ASSIGNED TASK:
What do the lines say from the start of the entries through the one containing "(** ** Data model *)"? Repeat them exactly.

RECORDS:

(** * Route matching: exact-match table, prefix table and lookup cache

    A shallow embedding of [main.go] of the route-matching library: the three
    package-level tables, [AddRoute], [flushDynamicRoutes], [RouteLookup] and
    [createDynamicRoute], followed by the properties of the routing engine.

    Go strings are byte strings: [string] (a list of 8-bit [ascii]) with
    [String.length] for [len] and [substring 0 n s] for [s[0:n]].  The map
    [exactMatchTable] is a [gmap string route]; the two slices are lists.
    The diagnostics printed with [fmt.Println] are not part of the model. *)

From Stdlib Require Import String Ascii List Sorted Permutation Arith Lia.
From stdpp Require Import base option list gmap strings fin_maps sorting.

Local Open Scope string_scope.

(** ** Data model *)

(** [type route struct] *)
Record route : Type := mkRoute {
  path : string;
  matchType : string;
  destination : string;
  dynamicEntry : bool
}.

#[global] Instance route_eq_dec : EqDecision route.
Proof. solve_decision. Defined.

(** The zero value of [route], which [make([]route, 10)] fills the slice with. *)
Definition zeroRoute : route := mkRoute "" "" "" false.

(** Go's [error] interface; [nil] is [None] of [option error]. *)
Inductive error : Type := errorString (msg : string).

(** The package-level variables. *)
Record state : Type := mkState {
  prefixRoutesTable : list route;
  exactMatchTable : gmap string route;
  dynamicEntries : list string
}.

(** [func init()]: [make([]route, 10)] and [make([]string, 10)] are slices of
    length 10 holding zero values; [make(map[string]route, 10)] is an empty map. *)
Definition init : state :=
  mkState (replicate 10 zeroRoute) ∅ (replicate 10 "").

(** A state with nothing in any table (what [init] would give had the slices
    been made with length 0). *)
Definition emptyState : state := mkState [] ∅ [].

(** ** [sort.Slice]

    [sort.Slice] belongs to Go's library.  Its contract: the slice is permuted
    so that no element is [less] than an element before it; the sort is not
    stable; the algorithm sees the elements only through [less] and moves
    them by swaps.  The engine is verified against every sorter that meets the
    contract. *)

(** What [sort] asks of a [less] function. *)
Record LessOrdering {A : Type} (less : A → A → bool) : Prop := {
  less_irrefl : ∀ a, less a a = false;
  less_trans : ∀ a b c, less a b = true → less b c = true → less a c = true;
  less_incomp_trans :
    ∀ a b c, less a b = false → less b c = false → less a c = false
}.

Class SliceSorter : Type := {
  sort_Slice : ∀ A : Type, (A → A → bool) → list A → list A;
  sort_Slice_perm :
    ∀ (A : Type) (less : A → A → bool) (x : list A),
      sort_Slice A less x ≡ₚ x;
  sort_Slice_sorted :
    ∀ (A : Type) (less : A → A → bool) (x : list A),
      LessOrdering less →
      StronglySorted (λ a b, less b a = false) (sort_Slice A less x);
  sort_Slice_natural :
    ∀ (A B : Type) (f : A → B) (lessA : A → A → bool) (lessB : B → B → bool)
      (x : list A),
      (∀ a b, lessB (f a) (f b) = lessA a b) →
      sort_Slice B lessB (f <$> x) = f <$> sort_Slice A lessA x
}.

Arguments sort_Slice {_ _} less x.

(** A stable insertion sort, the reference sorter. *)
Fixpoint insertSorted {A : Type} (less : A → A → bool) (a : A) (x : list A)
  : list A :=
  match x with
  | [] => [a]
  | b :: x' => if less a b then a :: b :: x' else b :: insertSorted less a x'
  end.

Definition insertionSort {A : Type} (less : A → A → bool) (x : list A)
  : list A :=
  fold_left (λ acc a, insertSorted less a acc) x [].

(** ** The engine *)

(** The comparison closure passed to [sort.Slice] in [AddRoute]:
    [len(prefixRoutesTable[i].path) > len(prefixRoutesTable[j].path)]. *)
Definition lessByPathLength (a b : route) : bool :=
  (String.length (path b) <? String.length (path a))%nat.

(** [prefixRoutesTable[i].destination = destination] *)
Definition setDestination (d : string) (r : route) : route :=
  mkRoute (path r) (matchType r) d (dynamicEntry r).

(** [func flushDynamicRoutes()]: one iteration of the loop, then the loop and
    [dynamicEntries = nil]. *)
Definition flushEntry (m : gmap string route) (p : string)
  : gmap string route :=
  if decide (p ≠ "") then
    match m !! p with
    | Some dR => if dynamicEntry dR then delete p m else m
    | None => m
    end
  else m.

Definition flushDynamicRoutes (st : state) : state :=
  mkState (prefixRoutesTable st)
          (fold_left flushEntry (dynamicEntries st) (exactMatchTable st))
          [].

(** [func createDynamicRoute(path, destination)] *)
Definition createDynamicRoute (st : state) (p d : string) : state :=
  mkState (prefixRoutesTable st)
          (<[p := mkRoute p "exact" d true]> (exactMatchTable st))
          (dynamicEntries st ++ [p]).

(** [func AddRoute(path, matchType, destination) error].  The range loop
    stops at the first record whose path is [path]; the deferred
    [flushDynamicRoutes()] runs when the function returns, after the
    destination was updated.  A path that is not found is appended and the
    slice is sorted again; that branch returns without a flush. *)
Definition AddRoute `{sorter : SliceSorter} (st : state) (p mt d : string)
  : option error * state :=
  let rte := mkRoute p mt d false in
  if String.eqb mt "exact" then
    (None, mkState (prefixRoutesTable st)
                   (<[p := rte]> (exactMatchTable st))
                   (dynamicEntries st))
  else
    match list_find (λ r, path r = p) (prefixRoutesTable st) with
    | Some (i, _) =>
        (None,
         flushDynamicRoutes
           (mkState (alter (setDestination d) i (prefixRoutesTable st))
                    (exactMatchTable st)
                    (dynamicEntries st)))
    | None =>
        (None,
         mkState (sort_Slice lessByPathLength (prefixRoutesTable st ++ [rte]))
                 (exactMatchTable st)
                 (dynamicEntries st))
    end.

(** The test of the prefix scan in [RouteLookup]:
    [len(path) >= len(r.path) && len(r.path) != 0 && r.path == path[0:len(r.path)]]. *)
Definition prefixMatch (p : string) (r : route) : bool :=
  (String.length (path r) <=? String.length p)%nat
  && negb (String.length (path r) =? 0)%nat
  && String.eqb (path r) (substring 0 (String.length (path r)) p).

(** [func RouteLookup(path) (string, error)] *)
Definition RouteLookup (st : state) (p : string)
  : (string * option error) * state :=
  match exactMatchTable st !! p with
  | Some rte => ((destination rte, None), st)
  | None =>
      match List.find (prefixMatch p) (prefixRoutesTable st) with
      | Some r =>
          ((destination r, None), createDynamicRoute st p (destination r))
      | None =>
          (("default-service", None),
           createDynamicRoute st p "default-service")
      end
  end.

(** ** Sequences of calls *)

Inductive op : Type :=
| OpAddRoute (p mt d : string)
| OpRouteLookup (p : string).

Definition step `{sorter : SliceSorter} (st : state) (o : op) : state :=
  match o with
  | OpAddRoute p mt d => snd (AddRoute st p mt d)
  | OpRouteLookup p => snd (RouteLookup st p)
  end.

Definition run `{sorter : SliceSorter} (ops : list op) (st : state) : state :=
  fold_left step ops st.

(** The states the program can be in: [init], then any calls. *)
Definition reachable `{sorter : SliceSorter} (st : state) : Prop :=
  ∃ ops, st = run ops init.

(** ** The test of the package

    [TestRouteAddsLookups] of the test file walks a table of rows; a row is an
    "addRoute" or a "routeLookup" and [t.Errorf] records a failure.  The
    message of a failure is not modelled, its arguments are. *)

(** [type pathLookupsTest struct] *)
Record pathLookupsTest : Type := mkTest {
  operation : string;
  arg1 : string;
  arg2 : string;
  arg3 : string;
  expected1 : string;
  expected2 : string
}.

(** [var addLookupTests] *)
Definition addLookupTests : list pathLookupsTest :=
  [ mkTest "addRoute" "/api/1" "exact" "service-1" "" "";
    mkTest "addRoute" "/api/1/1" "exact" "service-2" "" "";
    mkTest "addRoute" "/api/2/1" "prefix" "service-3" "" "";
    mkTest "addRoute" "/api/2/" "prefix" "service-4" "" "";
    mkTest "addRoute" "/api/1" "prefix" "service-5" "" "";
    mkTest "addRoute" "/api/2/1/1" "prefix" "service-6" "" "";
    mkTest "routeLookup" "/api/1" "" "" "service-1" "";
    mkTest "routeLookup" "/api/1/2" "" "" "service-5" "";
    mkTest "routeLookup" "/api/3" "" "" "default-service" "";
    mkTest "routeLookup" "/api/2/1/2" "" "" "service-3" "";
    mkTest "routeLookup" "/api/2/" "" "" "service-4" "";
    mkTest "addRoute" "/api/2/" "prefix" "service-7" "" "";
    mkTest "routeLookup" "/api/2/" "" "" "service-7" "" ].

ANSWER TO THIS PROBLEM:
(** * Route matching: exact-match table, prefix table and lookup cache

    A shallow embedding of [main.go] of the route-matching library: the three
    package-level tables, [AddRoute], [flushDynamicRoutes], [RouteLookup] and
    [createDynamicRoute], followed by the properties of the routing engine.

    Go strings are byte strings: [string] (a list of 8-bit [ascii]) with
    [String.length] for [len] and [substring 0 n s] for [s[0:n]].  The map
    [exactMatchTable] is a [gmap string route]; the two slices are lists.
    The diagnostics printed with [fmt.Println] are not part of the model. *)

From Stdlib Require Import String Ascii List Sorted Permutation Arith Lia.
From stdpp Require Import base option list gmap strings fin_maps sorting.

Local Open Scope string_scope.

(** ** Data model *)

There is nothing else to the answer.